What is Text Structure?

Text structures refer to the way authors organize information in a text. Mastery of these structures allows students to comprehend and analyze nonfiction texts more effectively and deeply. The five key text structures our upper elementary students face are cause and effect, description, sequence, compare and contrast, and problem-solution.

Understanding text structures matters! Research shows that understanding text structure is a guiding force for comprehension. According to findings from educational psychologists (e.g., Pressley & Afflerbach, 1995), explicit instruction on text structure significantly enhances students' ability to grasp the relationships between ideas and the overall comprehension of the text. It is like providing students with a roadmap showing them the way to understand the nonfiction text that they are reading.

Why Teach Text Structure?

There are so many benefits that come along with understanding text structure as readers. When you engage your students in nonfiction studies focused on understanding text structure, you will see...

Enhanced comprehension - Understanding text structures helps students make sense of information by recognizing patterns and relationships between ideas.

Improved critical thinking -  Analyzing different text structures encourages critical thinking as students learn to evaluate and compare information in various ways.

✅ Increase in communication skills - Mastery of text structures supports students in expressing ideas clearly, both in writing and verbal communication.

Sharpened skills for success -  Proficiency in text structure is a foundational skill that prepares students for more complex reading and writing tasks in higher grades.

Real-world Application -  Recognizing text structures is not just an academic skill; it is a practical skill that students will use in different aspects of their lives, from reading news articles to understanding procedural manuals.

How to Teach Text Structure

Teaching nonfiction text structures is an important step in developing strong reading comprehension skills in upper elementary students. Try these go-to ideas for teaching text structure in your upper elementary classroom!

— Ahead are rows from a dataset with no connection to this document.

(** C39. The Internet checksum of net.c: [in_cksum] is the one's complement of
    the one's complement sum of the 16-bit words; a header whose checksum field
    was filled in with it is accepted; and a header that is accepted is no
    longer accepted after one word of it has changed, the change between 0 and
    0xffff excepted. *)
Theorem in_cksum_correct d1 d2 a b :
  is_bytes (d1 ++ [a; b] ++ d2) → Nat.Even (length d1) → Z.of_nat (length (d1 ++ [a; b] ++ d2)) ≤ 2 ^ 16 →
  in_cksum (d1 ++ [a; b] ++ d2) = 65535 - ones_sum (wsum (d1 ++ [a; b] ++ d2)) ∧
  (let c := in_cksum (d1 ++ [0; 0] ++ d2) in in_cksum (d1 ++ [c mod 256; c / 256] ++ d2) = 0) ∧
  ∀ a' b', is_byte a' → is_byte b' → in_cksum (d1 ++ [a; b] ++ d2) = 0 → in_cksum (d1 ++ [a'; b'] ++ d2) = 0 →
    a' = a ∧ b' = b ∨ a + 256 * b = 0 ∧ a' + 256 * b' = 65535 ∨ a + 256 * b = 65535 ∧ a' + 256 * b' = 0.
Proof.
  intros Hd He Hl. pose proof (in_cksum_eq _ Hd Hl) as Heq. split; [done|].
  pose proof Hd as [H1 Hd2]%Forall_app. inversion_clear Hd2 as [|? ? Ha Hd3]. inversion_clear Hd3 as [|? ? Hb H2].
  rewrite !length_app in Hl. cbn [length] in Hl. split; [apply cksum_accepts; (done || lia)|].
  intros a' b' Ha' Hb' E E'. rewrite Heq in E. rewrite in_cksum_eq in E'.
  2:{ by apply is_bytes_word. }
  2:{ rewrite !length_app. cbn [length]. lia. }
  rewrite (wsum_word _ _ _ _ He) in E. rewrite (wsum_word _ _ _ _ He) in E'. pose proof (wsum_bound d1 H1) as [? _]. pose proof (wsum_bound d2 H2) as [? _].
  unfold is_byte in *.
  destruct (proj1 (ones_sum_full (wsum d1 + (a + 256 * b) + wsum d2) ltac:(lia)) ltac:(lia)) as [_ [k Hk]].
  destruct (proj1 (ones_sum_full (wsum d1 + (a' + 256 * b') + wsum d2) ltac:(lia)) ltac:(lia)) as [_ [k' Hk']].
  assert (k' = k ∨ k' = k + 1 ∨ k' = k - 1) as Hkk by lia; destruct Hkk as [-> | [-> | ->]]; [left|right; left|right; right]; lia.
Qed.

1.  Teach Each Text Structure in Isolation

Use anchor charts to help teach this tricky concept! Begin by introducing each text structure separately. This ensures that students grasp the unique characteristics of each before moving on to more complex tasks and critical thinking about text s. Three things to make sure that you include in your anchor charts and introductions are:

✅Why each text structure is used

✅ Keywords that signal each text structure

✅ A visual {graphic organizer} to connect to each text structure


Teaching Text Structure Anchor  Charts for Teachers

Grab the FREE Text Structure Starter Kit right here!

2. Utilize Graphic Organizers as Readers and Writers

Using visual aids like graphic organizers is a great way to help students organize information and visually differentiate between the different text structures. These tools provide a clear visual representation of how information is structured in a text and helps them collect important information. When students complete the graphic organizer about a specific text, they are collecting information that will help them prove which text structure they are reading. Doing this helps them better communicate with others about their reading and convey the author's purpose and message.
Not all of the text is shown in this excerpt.